(* ===== verification/Primitives.v ===== *)
(** * Foundation value types ([crates/domain/src/lib.rs])

    The bounded identifiers, byte sizes, timestamps, slugs, hexadecimal
    identifiers and the 20-byte event key, each with its validating
    constructor.  A validated newtype is its payload; the well-formedness the
    constructor establishes is a predicate here. *)
From stdpp Require Import base list numbers strings sets gmap.
From Stdlib Require Import ZArith Lia.
From S2P Require Import Prelude.

Definition MAX_ERROR_CODE_BYTES : Z := 64.
Definition MIN_TIMESTAMP_MILLIS : Z := -62135596800000.
Definition MAX_TIMESTAMP_MILLIS : Z := 253402300799999.

Inductive PrimitiveError :=
| PEmpty
| PControlCharacter
| PTooLong (actual maximum : Z)
| PAboveMaximum (actual maximum : Z)
| PInvalidByteSize
| PInvalidDuration
| PTimestampOutOfRange
| PInvalidErrorCode
| PInvalidProjectId
| PInvalidDsnKey
| PInvalidEventId
| PInvalidOrganizationId
| PInvalidSlug.

#[global] Instance primitive_error_eq_dec : EqDecision PrimitiveError.
Proof. solve_decision. Defined.

(** [BoundedId::<MAX_BYTES>::new]. *)
Definition bounded_id_new (max_bytes : Z) (value : str) : result PrimitiveError str :=
  guard_err (is_empty value) PEmpty ≫= λ _,
  guard_err (max_bytes <? len value) (PTooLong (len value) max_bytes) ≫= λ _,
  guard_err (any_control value) PControlCharacter ≫= λ _,
  Ok value.

(** [ByteSize::<MAX_BYTES>::new]. *)
Definition byte_size_new (max_bytes bytes : Z) : result PrimitiveError Z :=
  if max_bytes <? bytes then Err (PAboveMaximum bytes max_bytes) else Ok bytes.

Fixpoint span_digits (s : bytes) : bytes * bytes :=
  match s with
  | [] => ([], [])
  | b :: s' =>
      if is_ascii_digit b then let '(d, r) := span_digits s' in (b :: d, r)
      else ([], s)
  end.

Definition byte_unit (unit : str) : option Z :=
  if bool_decide (unit = []) || bool_decide (unit = lit "b") then Some 1
  else if bool_decide (unit = lit "kb") then Some 1000
  else if bool_decide (unit = lit "mb") then Some 1000000
  else if bool_decide (unit = lit "gb") then Some 1000000000
  else if bool_decide (unit = lit "kib") then Some 1024
  else if bool_decide (unit = lit "mib") then Some 1048576
  else if bool_decide (unit = lit "gib") then Some 1073741824
  else None.

(** [ByteSize::from_str]: [value.find(non-digit)] splits number and unit. *)
Definition byte_size_from_str (max_bytes : Z) (value : str) : result PrimitiveError Z :=
  let '(number, unit) := span_digits (trim value) in
  ok_or PInvalidByteSize (parse_u64 number) ≫= λ number,
  ok_or PInvalidByteSize (byte_unit (to_ascii_lowercase (trim unit))) ≫= λ multiplier,
  ok_or PInvalidByteSize (checked_u64 (number * multiplier)) ≫= λ bytes,
  byte_size_new max_bytes bytes.

(** [BoundedDuration::<MAX_MILLIS>::new]: [as_millis] is a [u128]. *)
Definition bounded_duration_new (max_millis millis : Z) : result PrimitiveError Z :=
  ok_or PInvalidDuration (checked_u64 millis) ≫= λ millis,
  if max_millis <? millis then Err (PAboveMaximum millis max_millis) else Ok millis.

(** [Timestamp::from_unix_millis]; a timestamp is its [i64] milliseconds. *)
Abbreviation Timestamp := Z.
Definition from_unix_millis (value : Z) : result PrimitiveError Timestamp :=
  if in_range MIN_TIMESTAMP_MILLIS MAX_TIMESTAMP_MILLIS value then Ok value
  else Err PTimestampOutOfRange.
Definition timestamp_valid (t : Timestamp) : Prop :=
  MIN_TIMESTAMP_MILLIS ≤ t ≤ MAX_TIMESTAMP_MILLIS.

(** [ErrorCode::new]. *)
Definition error_code_new (value : str) : result PrimitiveError str :=
  let valid := non_empty value && (len value <=? MAX_ERROR_CODE_BYTES)
    && forallb (λ b, is_ascii_lowercase b || is_ascii_digit b
                     || (b =? 46) || (b =? 95) || (b =? 45)) value in
  if valid then Ok value else Err PInvalidErrorCode.

(** [ProjectId::new] of an [i32], [OrganizationId::new] of a [u64]. *)
Abbreviation ProjectId := Z.
Definition project_id_new (value : Z) : result PrimitiveError ProjectId :=
  if negb (value =? 0) && (0 <? value) then Ok value else Err PInvalidProjectId.
Definition project_id_valid (p : ProjectId) : Prop := 0 < p ≤ I32_MAX.

Definition organization_id_new (value : Z) : result PrimitiveError Z :=
  if negb (value =? 0) && (value <=? I64_MAX) then Ok value
  else Err PInvalidOrganizationId.

(** [bytes.windows(2).any(|pair| pair == b"--")]. *)
Fixpoint double_hyphen (s : bytes) : bool :=
  match s with
  | a :: (b :: _) as t => ((a =? 45) && (b =? 45)) || double_hyphen t
  | _ => false
  end.

(** [Slug::new]: an index into an empty slice is not reached, since [&&]
    stops at the first false test. *)
Definition slug_new (value : str) : result PrimitiveError str :=
  let valid :=
    match value with
    | [] => false
    | first :: _ =>
        (len value <=? 63)
        && is_ascii_alphanumeric first
        && is_ascii_alphanumeric (List.last value 0)
        && forallb (λ b, is_ascii_lowercase b || is_ascii_digit b || (b =? 45)) value
        && negb (double_hyphen value)
    end in
  if valid then Ok value else Err PInvalidSlug.

(** [parse_ingest_project_id]. *)
Definition parse_ingest_project_id (value : str) : result PrimitiveError Z :=
  if is_empty value || (20 <? len value) || negb (forallb is_ascii_digit value)
  then Err PInvalidProjectId
  else match parse_u64 value with
       | Some id => if 0 <? id then Ok id else Err PInvalidProjectId
       | None => Err PInvalidProjectId
       end.

(** [parse_hex_identifier]: sixteen bytes from 32 hexadecimal digits. *)
Definition parse_hex_identifier (value : str) : option bytes :=
  if negb (len value =? 32) || negb (forallb is_ascii_hexdigit value) then None
  else hex_decode value.

Definition dsn_key_parse (value : str) : result PrimitiveError bytes :=
  ok_or PInvalidDsnKey (parse_hex_identifier value).
Definition event_id_parse (value : str) : result PrimitiveError bytes :=
  ok_or PInvalidEventId (parse_hex_identifier value).
(** [Display] of [DsnKey] and [EventId]. *)
Definition id_to_string (id : bytes) : str := hex_encode id.

Definition id16_valid (id : bytes) : Prop := length id = 16%nat ∧ Forall is_byte id.

(** [EventKey]: four bytes of project, sixteen of event. *)
Definition event_key_new (project_id : ProjectId) (event_id : bytes) : bytes :=
  be_bytes 4 project_id ++ event_id.

Definition event_key_from_bytes (value : bytes) : result PrimitiveError bytes :=
  project_id_new (be_signed 4 (take 4 value)) ≫= λ _, Ok value.

(** [EventKey::project_id]: the [expect] is [None] here. *)
Definition event_key_project_id (key : bytes) : option ProjectId :=
  ok (project_id_new (be_signed 4 (take 4 key))).
Definition event_key_event_id (key : bytes) : bytes := drop 4 key.
Definition event_key_valid (key : bytes) : Prop :=
  length key = 20%nat ∧ Forall is_byte key ∧ is_ok (event_key_from_bytes key) = true.

(** *** Policy data of a project *)

Inductive IpScrubPolicy := IpHmac | IpKeep | IpRemove | IpTruncate.
Inductive ProjectAcceptanceState :=
| PActive | PDisabled | PPendingDelete | PPurging | PDeleted.
Inductive ProjectKeyState := KActive | KDisabled | KSuspendedByDeletion.

#[global] Instance acceptance_state_eq_dec : EqDecision ProjectAcceptanceState.
Proof. solve_decision. Defined.
#[global] Instance key_state_eq_dec : EqDecision ProjectKeyState.
Proof. solve_decision. Defined.

Record ProjectIngestLimits := {
  max_event_bytes : Z;
  max_events_per_second : option Z;
  burst : option Z;
}.
Definition ingest_limits_default : ProjectIngestLimits :=
  {| max_event_bytes := 1024 * 1024; max_events_per_second := None; burst := None |}.

(** An accepted event, and the pending one a worker receives
    ([crates/domain/src/processing.rs]). *)
Record AcceptedEvent := {
  ae_project_id : ProjectId;
  ae_event_id : bytes;
  ae_received_at : Timestamp;
  ae_policy_revision : Z;
  ae_payload : bytes;
}.

Record PendingEvent := {
  pe_event : AcceptedEvent;
  pe_attempts : Z;
}.
Definition pending_fresh (event : AcceptedEvent) : PendingEvent :=
  {| pe_event := event; pe_attempts := 0 |}.
Definition pending_key (p : PendingEvent) : bytes :=
  event_key_new (ae_project_id (pe_event p)) (ae_event_id (pe_event p)).

(** ** Lemmas *)

Lemma from_unix_millis_Ok v t : from_unix_millis v = Ok t ↔ t = v ∧ timestamp_valid v.
Proof.
  unfold from_unix_millis, timestamp_valid. destruct (in_range _ _ v) eqn:E.
  - apply in_range_true in E. naive_solver.
  - apply in_range_false in E. split; [done|]. lia.
Qed.

Lemma from_unix_millis_Err v e :
  from_unix_millis v = Err e ↔ ¬ timestamp_valid v ∧ e = PTimestampOutOfRange.
Proof.
  unfold from_unix_millis, timestamp_valid. destruct (in_range _ _ v) eqn:E.
  - apply in_range_true in E. naive_solver.
  - apply in_range_false in E. split; [intros [= <-]; split; [lia|done]|naive_solver].
Qed.

Lemma from_unix_millis_valid v : timestamp_valid v → from_unix_millis v = Ok v.
Proof. intros. by apply from_unix_millis_Ok. Qed.

Lemma project_id_new_Ok v p : project_id_new v = Ok p ↔ p = v ∧ 0 < v.
Proof.
  unfold project_id_new. destruct (Z.eqb_spec v 0), (Z.ltb_spec 0 v); cbn;
    split; try done; try lia; naive_solver.
Qed.

Lemma parse_hex_identifier_Some value id :
  parse_hex_identifier value = Some id → id16_valid id.
Proof.
  unfold parse_hex_identifier. intros H. inv_cases H. bool_prop.
  destruct (hex_decode_total 16 value) as (bs & Hbs & Hl & Hb).
  - unfold len in *. lia.
  - by apply forallb_true.
  - by simplify_eq.
Qed.

Lemma id_to_string_parse id :
  id16_valid id → parse_hex_identifier (id_to_string id) = Some id.
Proof.
  intros [Hl Hb]. unfold parse_hex_identifier, id_to_string, len.
  rewrite length_hex_encode, Hl. cbn -[hex_encode].
  rewrite (proj2 (forallb_true _ _)) by (intros; by eapply hex_encode_hexdigits).
  by apply hex_decode_encode.
Qed.

Lemma project_bytes_signed p : project_id_valid p → be_signed 4 (be_bytes 4 p) = p.
Proof.
  unfold project_id_valid, I32_MAX. intros. apply be_signed_be_bytes; [lia|].
  change (256 ^ Z.of_nat 4 / 2) with 2147483648. lia.
Qed.

Lemma event_key_project_new p e :
  project_id_valid p → event_key_project_id (event_key_new p e) = Some p.
Proof.
  intros Hp. unfold event_key_project_id, event_key_new.
  rewrite take_app_length' by (by rewrite length_be_bytes).
  rewrite project_bytes_signed by done.
  rewrite (proj2 (project_id_new_Ok p p)); [done|]. unfold project_id_valid in Hp. lia.
Qed.

Lemma event_key_event_new p e : event_key_event_id (event_key_new p e) = e.
Proof. unfold event_key_event_id, event_key_new. by rewrite drop_app_length' by (by rewrite length_be_bytes). Qed.

Lemma be_signed_id n bs : (0 < n)%nat → length bs = n → Forall is_byte bs →
  be_bytes n (be_signed n bs) = bs.
Proof.
  intros Hn <- Hb. unfold be_signed. case_match; [by apply be_bytes_be_val|].
  assert (G : ∀ m v, be_bytes m (v - 256 ^ Z.of_nat m) = be_bytes m v).
  { intros m v. pose proof (be_bytes_is_byte m (v - 256 ^ Z.of_nat m)) as H1.
    pose proof (be_bytes_is_byte m v) as H2.
    rewrite <- (be_bytes_be_val _ H1), <- (be_bytes_be_val _ H2), !length_be_bytes,
      !be_val_be_bytes.
    f_equal. replace (v - 256 ^ Z.of_nat m) with (v + (-1) * 256 ^ Z.of_nat m) by lia.
    apply Z.mod_add. lia. }
  rewrite G. by apply be_bytes_be_val.
Qed.

(** ** Theorems *)

(** Event keys round trip: a key built from a valid project and a
    16-byte event passes [from_bytes] and gives both back, and every 20-byte
    value [from_bytes] accepts is the key of the project and event it
    reports; so distinct (project, event) pairs have distinct keys. *)
Theorem event_key_roundtrip :
  (∀ p e, project_id_valid p → id16_valid e →
     event_key_valid (event_key_new p e) ∧
     event_key_project_id (event_key_new p e) = Some p ∧
     event_key_event_id (event_key_new p e) = e) ∧
  (∀ key, event_key_valid key →
     ∃ p, event_key_project_id key = Some p ∧
       event_key_new p (event_key_event_id key) = key).
Proof.
  split.
  - intros p e Hp [Hl Hb]. pose proof (event_key_project_new p e Hp) as Hproj.
    split_and!; [|done|apply event_key_event_new].
    split_and!.
    + unfold event_key_new. rewrite length_app, length_be_bytes. lia.
    + apply Forall_app. split; [apply be_bytes_is_byte|done].
    + unfold event_key_from_bytes. unfold event_key_project_id in Hproj.
      by destruct (project_id_new _).
  - intros key (Hl & Hb & Hok). unfold event_key_from_bytes in Hok.
    unfold event_key_project_id. destruct (project_id_new _) as [p|] eqn:E; [|done].
    exists p. split; [done|]. apply project_id_new_Ok in E as [-> _].
    unfold event_key_new, event_key_event_id.
    rewrite (be_signed_id 4); [apply take_drop|lia| |by apply Forall_take].
    rewrite length_take. lia.
Qed.

(** Event identifiers and DSN keys round trip through their wire form:
    what [Display] prints parses back to the same identifier, and parsing
    accepts only 32 hexadecimal digits and yields sixteen bytes. *)
Theorem hex_identifier_roundtrip :
  (∀ id, id16_valid id → event_id_parse (id_to_string id) = Ok id
                         ∧ dsn_key_parse (id_to_string id) = Ok id) ∧
  (∀ value, is_ok (event_id_parse value) = true ↔
     length value = 32%nat ∧ ∀ b, b ∈ value → is_ascii_hexdigit b = true) ∧
  (∀ value id, event_id_parse value = Ok id → id16_valid id).
Proof.
  split_and!.
  - intros id Hid. unfold event_id_parse, dsn_key_parse. by rewrite id_to_string_parse.
  - intros value. unfold event_id_parse, parse_hex_identifier. rewrite <- forallb_true.
    destruct (Z.eqb_spec (len value) 32) as [Hl|Hl]; cbn; unfold len in Hl.
    + destruct (forallb _ _) eqn:Ef; cbn.
      * destruct (hex_decode_total 16 value) as (bs & -> & _); [lia|by apply forallb_true|].
        cbn. split; [|done]. intros _. split; [lia|done].
      * split; [done|]. by intros [_ ?].
    + split; [done|]. intros [? _]. lia.
  - intros value id H. unfold event_id_parse in H. apply ok_or_Ok in H.
    by eapply parse_hex_identifier_Some.
Qed.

▬▬▬

● **EXERCISE AIM**: Out of the data above, give again only the lines starting at the one holding "PAboveMaximum (actual maximum : Z)" and ending at the one holding "byte_size_new max_bytes bytes.", unchanged.

● **WRITTEN ANSWER**:
| PAboveMaximum (actual maximum : Z)
| PInvalidByteSize
| PInvalidDuration
| PTimestampOutOfRange
| PInvalidErrorCode
| PInvalidProjectId
| PInvalidDsnKey
| PInvalidEventId
| PInvalidOrganizationId
| PInvalidSlug.

#[global] Instance primitive_error_eq_dec : EqDecision PrimitiveError.
Proof. solve_decision. Defined.

(** [BoundedId::<MAX_BYTES>::new]. *)
Definition bounded_id_new (max_bytes : Z) (value : str) : result PrimitiveError str :=
  guard_err (is_empty value) PEmpty ≫= λ _,
  guard_err (max_bytes <? len value) (PTooLong (len value) max_bytes) ≫= λ _,
  guard_err (any_control value) PControlCharacter ≫= λ _,
  Ok value.

(** [ByteSize::<MAX_BYTES>::new]. *)
Definition byte_size_new (max_bytes bytes : Z) : result PrimitiveError Z :=
  if max_bytes <? bytes then Err (PAboveMaximum bytes max_bytes) else Ok bytes.

Fixpoint span_digits (s : bytes) : bytes * bytes :=
  match s with
  | [] => ([], [])
  | b :: s' =>
      if is_ascii_digit b then let '(d, r) := span_digits s' in (b :: d, r)
      else ([], s)
  end.

Definition byte_unit (unit : str) : option Z :=
  if bool_decide (unit = []) || bool_decide (unit = lit "b") then Some 1
  else if bool_decide (unit = lit "kb") then Some 1000
  else if bool_decide (unit = lit "mb") then Some 1000000
  else if bool_decide (unit = lit "gb") then Some 1000000000
  else if bool_decide (unit = lit "kib") then Some 1024
  else if bool_decide (unit = lit "mib") then Some 1048576
  else if bool_decide (unit = lit "gib") then Some 1073741824
  else None.

(** [ByteSize::from_str]: [value.find(non-digit)] splits number and unit. *)
Definition byte_size_from_str (max_bytes : Z) (value : str) : result PrimitiveError Z :=
  let '(number, unit) := span_digits (trim value) in
  ok_or PInvalidByteSize (parse_u64 number) ≫= λ number,
  ok_or PInvalidByteSize (byte_unit (to_ascii_lowercase (trim unit))) ≫= λ multiplier,
  ok_or PInvalidByteSize (checked_u64 (number * multiplier)) ≫= λ bytes,
  byte_size_new max_bytes bytes.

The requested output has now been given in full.